Dec. 22, 2011 – 5 Days before Betsy’s murder, her life insurance policy was signed over to Hupp – she ended up getting $150,000 in proceeds from the insurance.
Dec. 27, 2011 – Elizabeth “Betsy” Faira, best friend; murdered; stabbed 55 times.
Oct. 31, 2013 – Shirley Neumann (77), mother, died from fall from balcony; suspected murder. $500,000 inheritance.
Nov. 18, 2013 – Russ Faria trial begins.
Dec. 23, 2013 – Russ Faria convicted of murder of Betsy.
Nov. 6, 2015 – Russ Faria conviction overturned.
Feb. 22, 2016 – Betsy Faria’s daughters, Leah and Mariah Day, lose lawsuit (filed 2014) against Hupp seeking $150,000.

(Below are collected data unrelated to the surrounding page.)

Lemma yp_remove_spec mount st :
  yp_remove mount st =
  Some (Yp_state ((fun s => set_mounts (released mount <$> yps_mounts s) (yps_pending s) s) <$> active_yps st)
          (pending_yps st) (yp_update st) (yp_client_limit st)).
Proof.
  unfold yp_remove. enough (mapM (release_at mount) (active_yps st) =
    Some ((fun s => set_mounts (released mount <$> yps_mounts s) (yps_pending s) s) <$> active_yps st)) as -> by done.
  induction (active_yps st) as [|s l IH]; [done|]. cbn [mapM]. rewrite release_at_spec. run_bind. by rewrite IH.
Qed.

(** A server that can be reached marks each entry that is released. *)
Lemma process_server_marks stats admin limit ask now state l l' sent :
  (forall text, ask text <> Unreachable) -> state <> -2 ->
  (forall y, y ∈ l -> yp_release y = true -> yp_next_update y <= now) ->
  yp_process_server stats admin limit ask now state l = Some (l', sent) ->
  Forall2 (fun y y' => yp_mount y' = yp_mount y /\ (yp_release y = true -> yp_marked y' = true)) l l' /\
  forall y sid, y ∈ l -> yp_release y = true -> yp_sid y = Some sid -> (("action=remove&sid=" +:+ sid)%string ∈ sent).
Proof.
  intros Reach. revert state l' sent. induction l as [|y l IH]; intros state l' sent S Due E.
  { cbn in E. injection E as <- <-. split; [constructor|]. by intros y sid ?%elem_of_nil. }
  cbn [yp_process_server] in E. rewrite (proj2 (Z.eqb_neq _ _) S) in E.
  destruct (yp_process_spec stats admin limit ask now y) as (r & y' & P & Q). rewrite P in E. run_bind. cbn in E.
  destruct (yp_process_server stats admin limit ask now r l) as [[m q]|] eqn:F; [|done]. cbn in E. injection E as <- <-.
  assert (r <> -2) as R.
  { destruct (now <? yp_next_update y); [by destruct Q as [-> _]|]. destruct Q as (_ & _ & Q).
    destruct (removing y); [destruct Q as (_ & _ & _ & ->)|destruct Q as (_ & text & _ & Q)].
    - case_match; [|done]. specialize (Reach s). by repeat case_match.
    - specialize (Reach text). unfold after_answer in Q. destruct (ask text) as [|h]; [done|].
      destruct Q as [_ Q]. by destruct (welcomed h), Q as (-> & _). }
  destruct (IH r m q R) as [IH1 IH2]; [by intros z ?; apply Due; right|done|].
  assert (yp_release y = true -> (now <? yp_next_update y) = false) as D.
  { intros G. apply Z.ltb_ge. apply Due; [by left|done]. }
  split; [constructor; [|done]; split|].
  - destruct (now <? yp_next_update y); by destruct Q as [? Q]; subst.
  - intros G. rewrite (D G) in Q. unfold processed, removing in Q. rewrite G in Q. by destruct Q as (_ & _ & Q & _).
  - intros z sid [->|Z]%elem_of_cons G I; apply elem_of_app; [left|right; by apply (IH2 z)].
    rewrite (D G). unfold request, removing. rewrite G, I. cbn. by left.
Qed.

Aug. 16, 2016 – Louis Gumpenberger (33), disabled, murdered; 2 gunshots; at PH home.
Aug. 23, 2016 – Pam Hupp (57), arrested at her home. After police arrive she stabs self in neck and on wrists with a pen.
Nov. 2016 – Dateline featured a story on the Pam Hupp case.
Jan. 2017 – Judge Chris Mennemeyer was suspended by the Supreme Court of Missouri for misconduct unrelated to the Faria case.
Aug. 2018 – Judge Mennemeyer and prosecutor Leah Chaney (formerly Leah Askey) were voted out of office, with the handling of the murder case and subsequent trial cited as a major contributor.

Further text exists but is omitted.